EXERCISE INPUT START

(** A row of [ai_chats], as selected by the route. *)
Record chat_row : Type := Row {
  sender : string;
  message : string
}.

(** [SELECT sender, message FROM ai_chats WHERE user_id=? ORDER BY
    timestamp ASC LIMIT 5], on the rows of the user given in ascending
    order of timestamp. *)
Definition historyRows (rows : list chat_row) : list chat_row :=
  take 5 rows.

Definition messagesForAI (rows : list chat_row) (newMessage : string)
  : list ChatTurn :=
  map (fun m => {| role := if (sender m =? "user")%string then "user" else "assistant";
                   content := message m |})
      (historyRows rows)
  ++ [ {| role := "user"; content := newMessage |} ].

End Server.

(* ===================================================================== *)
(** ** The other revisions of the handlers *)
(* ===================================================================== *)

(** *** perplexity-chat-handler.js, the node-fetch revision *)

Module ChatFetch.
Import Net.
Local Open Scope handler_scope.

Section Handler.

(** The completion service behind [fetch] followed by [response.json()]. *)
Variable service : request -> response.

Definition fetch_json (endpoint : string) (prompt : string) (maxTokens : Z)
  : M json :=
  post service (Request endpoint prompt maxTokens).

Definition queryPerplexityAI (prompt : string) (maxTokens : Z) : M json :=
  try
    (let* data := fetch_json "https://api.perplexity.ai/v1/query" prompt maxTokens in
     let* answer := answer_of data in
     match answer with
     | Some a => if truthy a then ret a else ret (JStr "AI failed to respond")
     | None => ret (JStr "AI failed to respond")
     end)
  catch err =>
    (console_error "❌ Perplexity API error:" err ;;
     ret (JStr "AI failed to respond")).

Definition aiPrompt (last5Messages : string) : string :=
  let personalityDesc := Personality.getAIPersonality in
  personalityDesc +:+ LF +:+ "Chat History:" +:+ LF +:+ last5Messages +:+ LF
  +:+ "AI (reply max 100 tokens, avg ~30 tokens):".

(** [messages[messages.length - 1].content]: a TypeError when [messages]
    is missing, and when it is empty, as the element is [undefined]. *)
Definition last_content (messages : option (list ChatTurn)) : M string :=
  match messages with
  | None => throw TypeError
  | Some ms =>
      match last ms with
      | None => throw TypeError
      | Some m => ret (content m)
      end
  end.

Definition askPerplexityChat (messages : option (list ChatTurn)) : M reply :=
  try
    (let* userMessage := last_content messages in
     (* Step 1: Check preassigned commands *)
     let* commandResponse := Chat.call_getPreassignedCommand userMessage in
     match commandResponse with
     | Some commandResponse => ret commandResponse
     | None =>
         (* Step 2: Build AI prompt *)
         let last5Messages := Chat.last5Messages (default [] messages) in
         let aiPrompt := aiPrompt last5Messages in
         (* Step 3: Query Perplexity AI *)
         let* aiReply := queryPerplexityAI aiPrompt 100 in
         let* trimmed := call_trim aiReply in
         ret (Text trimmed)
     end)
  catch err =>
    (console_error "❌ askPerplexityChat error:" err ;;
     ret (Text "AI failed to respond")).

End Handler.
End ChatFetch.

(** *** perplexity-recommend-handler.js, the revision without the
    personality *)

Module RecommendPlain.
Import Net.
Local Open Scope handler_scope.

Section Handler.

Variable service : request -> response.
Variable NumberToString : number -> string.

Definition askPerplexityRecommend (params : Recommend.Params) : M string :=
  let '(ph, moisture, temperature, desiredCrop) :=
    (Recommend.ph params, Recommend.moisture params,
     Recommend.temperature params, Recommend.desiredCrop params) in
  try
    (let prompt :=
       LF +:+ "You are a professional agriculture AI assistant." +:+
       LF +:+ "Given the following soil data:" +:+
       LF +:+ "- pH: " +:+ Recommend.ToString NumberToString ph +:+
       LF +:+ "- Moisture: " +:+ Recommend.ToString NumberToString moisture +:+
       LF +:+ "- Temperature: " +:+ Recommend.ToString NumberToString temperature +:+
       LF +:+ "- Desired Crop: "
          +:+ Recommend.or_else desiredCrop "any suitable crop" +:+
       LF +:+
       LF +:+ "Provide a concise, easy-to-understand crop or soil recommendation." +:+
       LF in
     let* data := Recommend.fetch_json service "https://api.perplexity.ai/search" prompt 100 in
     let* answer := answer_of data in
     let* trimmed := Recommend.optional_trim answer in
     ret (Recommend.or_else trimmed "AI failed to provide a recommendation."))
  catch err =>
    (console_error "❌ Error in Perplexity recommendation:" err ;;
     ret "AI failed to provide a recommendation.").

End Handler.
End RecommendPlain.

(* ===================================================================== *)
(** ** The [/recommend] and [/chat] routes *)
(* ===================================================================== *)

Module Routes.
Import Net.
(** [JSON.stringify(v)] as a value: a string or undefined. *)
Definition JSON_stringify (v : value) : value :=
  match json v with
  | Some s => VStr s
  | None => VUndefined
  end.

(** *** Reading JSON back

    A reader for the compact JSON text that [JSON.stringify] writes, used to
    say what a text stands for.  What JSON keeps of a value is [plain]: a
    property that is undefined is gone, an undefined array element and NaN
    are null, a Buffer is the object its [toJSON] returns and an Error is
    the empty object. *)














(** The pieces [json] and [plain] are made of, and the fuel [parse] needs. *)
Definition element (x : value) : string :=
  match json x with Some s => s | None => "null" end.









(** ** Effects *)

Open Scope list_scope.

Inductive exn : Type :=
| TypeError
| Error (message : string).

Inductive outcome (A : Type) : Type :=
| Ret (a : A)
| Throw (e : exn).
Arguments Ret {A} a.
Arguments Throw {A} e.

(** What the module does to the outside, in the order it does it. *)
Inductive action : Type :=
| ConsoleLog (args : list value)
| ConsoleError (args : list value)
| GetMember (c : nat) (enrollID : value)
| Invoke (m : nat) (requestBody : value)
| Query (m : nat) (requestBody : value)
| Call (k : nat) (args : list value)
| RunTask (t : nat) (callback : nat)
| Thrown (e : exn).

(** *** Closures

    One constructor per [function] expression of the source, holding the
    variables the function closes over. *)

(** Functions of the form [function (err, result)].  [Caller k] is a function
    of the caller's; [CallbackValue v] is a data value passed where a
    callback is expected. *)
Inductive callback : Type :=
| Caller (k : nat)
| CallbackValue (v : value)
| createCompany_cb (cb : callback)
| getCompany_cb (cb : callback)
| createPaper_cb (cb : callback)
| ping_cb (cb : callback)
| transferPaper_cb (cb : callback)
| getPapers_cb (cb : callback).

(** The two functions handed to [chain.getMember]. *)
Inductive member_cb : Type :=
| invoke_getMember_cb (enrollID requestBody : value) (cb : callback)
| query_getMember_cb (enrollID requestBody : value) (cb : callback).

(** The five functions registered on a transaction emitter. *)
Inductive listener : Type :=
| invoke_completed (cb : callback)
| invoke_submitted (cb : callback)
| invoke_error (cb : callback)
| query_complete (cb : callback)
| query_error (cb : callback).

(** The worker given to [async.queue] by the constructor. *)
Inductive worker_fn : Type :=
| queue_worker.

(** SDK objects, or data values passed in their place. *)
Inductive chain_arg : Type :=
| Chain (c : nat)
| ChainValue (v : value).

Inductive member_arg : Type :=
| Member (m : nat)
| MemberValue (v : value).

Inductive task : Type :=
| Task (t : nat)
| TaskValue (v : value).

Definition truthy_chain (chain : chain_arg) : bool :=
  match chain with
  | Chain _ => true
  | ChainValue v => truthy v
  end.

Definition truthy_callback (cb : callback) : bool :=
  match cb with
  | CallbackValue v => truthy v
  | _ => true
  end.

(** *** The world

    The trace of actions, the callbacks the chain has been handed by
    [getMember] (oldest first), and for each emitter created so far the
    listeners registered on it, in registration order. *)
Record world : Type := World {
  trace : list action;
  members : list member_cb;
  emitters : list (list (string * listener))
}.

Definition empty : world := World [] [] [].

Definition M (A : Type) : Type := world -> world * outcome A.

Definition ret {A} (a : A) : M A := fun w => (w, Ret a).

Definition bind {A B} (m : M A) (f : A -> M B) : M B :=
  fun w =>
    match m w with
    | (w', Ret a) => f a w'
    | (w', Throw e) => (w', Throw e)
    end.

Definition throw {A} (e : exn) : M A := fun w => (w, Throw e).

Declare Scope js_scope.
Delimit Scope js_scope with js.
Notation "x <- m ;; k" := (bind m (fun x => k))
  (at level 61, m at next level, right associativity) : js_scope.
Notation "m ;; k" := (bind m (fun _ => k))
  (at level 61, right associativity) : js_scope.
Open Scope js_scope.

Definition act (a : action) : M unit :=
  fun w => (World (trace w ++ [a]) (members w) (emitters w), Ret tt).

(** An expression that yields a value or throws a TypeError. *)
Definition eval {A} (o : option A) : M A :=
  match o with
  | Some a => ret a
  | None => throw TypeError
  end.

Definition console_log (args : list value) : M unit := act (ConsoleLog args).
Definition console_error (args : list value) : M unit := act (ConsoleError args).

(** [chain.getMember(enrollID, k)]: the chain keeps [k] and answers later. *)
Definition chain_getMember (chain : chain_arg) (enrollID : value) (k : member_cb)
  : M unit :=
  match chain with
  | Chain c =>
      fun w => (World (trace w ++ [GetMember c enrollID]) (members w ++ [k])
                  (emitters w), Ret tt)
  | ChainValue _ => throw TypeError
  end.

(** [usr.invoke(requestBody)] and [usr.query(requestBody)]: the member
    returns a fresh emitter, named by its position among the emitters. *)
Definition new_emitter (a : action) : M nat :=
  fun w => (World (trace w ++ [a]) (members w) (emitters w ++ [[]]),
            Ret (length (emitters w))).

Definition usr_invoke (usr : member_arg) (requestBody : value) : M nat :=
  match usr with
  | Member m => new_emitter (Invoke m requestBody)
  | MemberValue _ => throw TypeError
  end.

Definition usr_query (usr : member_arg) (requestBody : value) : M nat :=
  match usr with
  | Member m => new_emitter (Query m requestBody)
  | MemberValue _ => throw TypeError
  end.

Fixpoint register (e : nat) (entry : string * listener)
  (es : list (list (string * listener))) : list (list (string * listener)) :=
  match es, e with
  | [], _ => []
  | ls :: rest, O => (ls ++ [entry]) :: rest
  | ls :: rest, S e' => ls :: register e' entry rest
  end.

(** [tx.on(event, l)] *)
Definition tx_on (e : nat) (event : string) (l : listener) : M unit :=
  fun w => (World (trace w) (members w) (register e (event, l) (emitters w)),
            Ret tt).

(** The i-th argument of a call, undefined when the call has fewer. *)
Definition arg (i : nat) (args : list value) : value := nth i args VUndefined.

(** ** The module *)

Definition TAG : value := VStr "chaincode_ops:".
Lemma lex_escape (c : ascii) (e : string) :
  escapes c e ->
  forall acc toks rest,
    Json.lex (Json.LStr acc) toks (e ++ rest)
    = Json.lex (Json.LStr (Json.snoc acc c)) toks rest.
Proof.
  intros He acc toks rest.
  destruct He
    as [Hn Hq Hb|e He|h1 h2 h3 h4 d1 d2 d3 d4 H1 H2 H3 H4 Hv].
  - simpl. rewrite Hq, Hb.
    apply Nat.leb_le in Hn. apply Nat.ltb_ge in Hn. now rewrite Hn.
  - simpl. rewrite (escape_char_not_u _ He). now rewrite He.
  - simpl. rewrite H1, H2, H3, H4. rewrite Hv.
    pose proof (nat_ascii_bounded c) as Hc. apply Nat.ltb_lt in Hc.
    rewrite Hc. now rewrite ascii_nat_embedding.
Qed.

Lemma lex_escape_all (esc : ascii -> string) :
  (forall c, escapes c (esc c)) ->
  forall s acc toks rest,
    Json.lex (Json.LStr acc) toks (escape_all esc s ++ rest)
    = Json.lex (Json.LStr (acc ++ s)) toks rest.
Proof.
  intros Hesc. induction s as [|c s IH]; intros acc toks rest.
  - simpl. now rewrite append_nil_r.
  - simpl escape_all.
    rewrite append_assoc, (@lex_escape c (esc c) (Hesc c)), IH.
    unfold Json.snoc. now rewrite append_assoc.
Qed.

Lemma loads_json_string (esc : ascii -> string) (s : string) :
  (forall c, escapes c (esc c)) ->
  json_loads (json_string esc s) = Ok (JString s).
Proof.
  intros Hesc. unfold json_loads, Json.decode, json_string, dq.
  simpl append. cbn [Json.lex Json.lex_top].
  change (Json.lex_top [] dquote) with (Some (Json.LStr "", @nil Json.token)).
  cbv beta iota. rewrite lex_escape_all by exact Hesc. reflexivity.
Qed.

(** X15: the normaliser undoes JSON string encoding.  Whatever escapes
    the encoder chooses among those JSON allows, the text of an encoded
    string is turned back into the string, character for character. *)
Theorem normalize_inverts_encoding (esc : ascii -> string) (s : string) :
  (forall c, escapes c (esc c)) ->
  _extract_text_from_possible_json (Some (json_string esc s)) = Ok s.
Proof.
  intros Hesc.
  assert (Hs : strip (json_string esc s) = json_string esc s)
    by (apply (strip_wrapped dquote dquote); reflexivity).
  unfold _extract_text_from_possible_json, try_quoted. rewrite Hs.
  rewrite loads_json_string by exact Hesc.
  assert (Hq : quoted (json_string esc s) = true).
  { unfold quoted, json_string, dq. simpl append.
    now rewrite endswith_wrapped. }
  now rewrite Hq.
Qed.

Lemma plain_escape_escapes (c : ascii) : escapes c (plain_escape c).
Proof.
  destruct c as [[] [] [] [] [] [] [] []];
    vm_compute;
    first [ apply EscPlain; reflexivity
          | eapply EscShort; reflexivity
          | eapply EscHex; reflexivity ].
Qed.

Lemma normalize_inverts_encoding_witness :
  _extract_text_from_possible_json
    (Some (json_string plain_escape
             ("SELECTED_PRODUCT_ID: " ++ quote "42" ++ nl ++ "a\b")))
  = Ok ("SELECTED_PRODUCT_ID: " ++ quote "42" ++ nl ++ "a\b").
Proof.
  apply (@normalize_inverts_encoding plain_escape). exact plain_escape_escapes.
Defined.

EXERCISE INPUT END

:: EXERCISE REQUIREMENTS ::
In exact wording, restate the lines of the data above from the first through the one holding "match answer with", and stop after that line.

:: YOUR RESPONSE ::
(** A row of [ai_chats], as selected by the route. *)
Record chat_row : Type := Row {
  sender : string;
  message : string
}.

(** [SELECT sender, message FROM ai_chats WHERE user_id=? ORDER BY
    timestamp ASC LIMIT 5], on the rows of the user given in ascending
    order of timestamp. *)
Definition historyRows (rows : list chat_row) : list chat_row :=
  take 5 rows.

Definition messagesForAI (rows : list chat_row) (newMessage : string)
  : list ChatTurn :=
  map (fun m => {| role := if (sender m =? "user")%string then "user" else "assistant";
                   content := message m |})
      (historyRows rows)
  ++ [ {| role := "user"; content := newMessage |} ].

End Server.

(* ===================================================================== *)
(** ** The other revisions of the handlers *)
(* ===================================================================== *)

(** *** perplexity-chat-handler.js, the node-fetch revision *)

Module ChatFetch.
Import Net.
Local Open Scope handler_scope.

Section Handler.

(** The completion service behind [fetch] followed by [response.json()]. *)
Variable service : request -> response.

Definition fetch_json (endpoint : string) (prompt : string) (maxTokens : Z)
  : M json :=
  post service (Request endpoint prompt maxTokens).

Definition queryPerplexityAI (prompt : string) (maxTokens : Z) : M json :=
  try
    (let* data := fetch_json "https://api.perplexity.ai/v1/query" prompt maxTokens in
     let* answer := answer_of data in
     match answer with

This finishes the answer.